> _Goal of the exercise_:
All lines from the one with "Definition add_locked (evt" through the last are to be given again exactly as they stand in the data below, and only those.

◇ ◇ ◇

(* ===== verification/Batch.v ===== *)
(** * pkg/telemetry/batch.go: the batch assembler

    [Add] calls, the flush loop of [Start], [Stop] and the reader of [Batches]
    run concurrently.  A thread is given by what it does next; everything between
    two accesses to shared state ([mu], [output], [done]) is one step.  A send on
    a closed channel, or closing one twice, panics. *)
From S2P Require Import Prelude Window Telemetry.
#[local] Open Scope string_scope.
#[local] Open Scope list_scope.
#[local] Open Scope Z_scope.

(** ** Configuration and state *)
Record BatchAssemblerConfig := mk_BatchAssemblerConfig {
  cfg_MaxEvents : Z; cfg_FlushInterval : Duration; cfg_NodeName : string; cfg_OutputBufferSize : Z }.

Definition DefaultBatchAssemblerConfig : BatchAssemblerConfig :=
  mk_BatchAssemblerConfig 1000 (1 * Second) "" 16.

Record BatchAssembler := mk_BatchAssembler {
  maxEvents : Z;
  flushInterval : Duration;
  nodeName : string;
  current : list pb.TelemetryEvent;
  output : list pb.TelemetryBatch;    (* what the channel holds *)
  output_cap : Z;
  output_closed : bool;
  done_closed : bool }.

(** [make] panics on a negative size. *)
Definition NewBatchAssembler (cfg : BatchAssemblerConfig) : option BatchAssembler :=
  let max := if cfg_MaxEvents cfg =? 0 then 1000 else cfg_MaxEvents cfg in
  let interval := if cfg_FlushInterval cfg =? 0 then 1 * Second else cfg_FlushInterval cfg in
  let size := if cfg_OutputBufferSize cfg =? 0 then 16 else cfg_OutputBufferSize cfg in
  if (max <? 0) || (size <? 0) then None else
  Some (mk_BatchAssembler max interval (cfg_NodeName cfg) [] [] size false false).

Definition set_current (es : list pb.TelemetryEvent) (b : BatchAssembler) : BatchAssembler :=
  mk_BatchAssembler (maxEvents b) (flushInterval b) (nodeName b) es (output b) (output_cap b)
    (output_closed b) (done_closed b).
Definition set_output (bs : list pb.TelemetryBatch) (b : BatchAssembler) : BatchAssembler :=
  mk_BatchAssembler (maxEvents b) (flushInterval b) (nodeName b) (current b) bs (output_cap b)
    (output_closed b) (done_closed b).
Definition close_output (b : BatchAssembler) : BatchAssembler :=
  mk_BatchAssembler (maxEvents b) (flushInterval b) (nodeName b) (current b) (output b) (output_cap b)
    true (done_closed b).
Definition close_done (b : BatchAssembler) : BatchAssembler :=
  mk_BatchAssembler (maxEvents b) (flushInterval b) (nodeName b) (current b) (output b) (output_cap b)
    (output_closed b) true.

(** ** The sections between shared accesses *)

(** [Add] under the lock: append, and whether to flush. *)
Definition add_locked (evt : TaggedEvent) (b : BatchAssembler) : BatchAssembler * bool :=
  let es := current b ++ [taggedEventToProto evt] in
  (set_current es b, maxEvents b <=? Z.of_nat (length es)).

◇ ◇ ◇

> _Response to this task_:
Definition add_locked (evt : TaggedEvent) (b : BatchAssembler) : BatchAssembler * bool :=
  let es := current b ++ [taggedEventToProto evt] in
  (set_current es b, maxEvents b <=? Z.of_nat (length es)).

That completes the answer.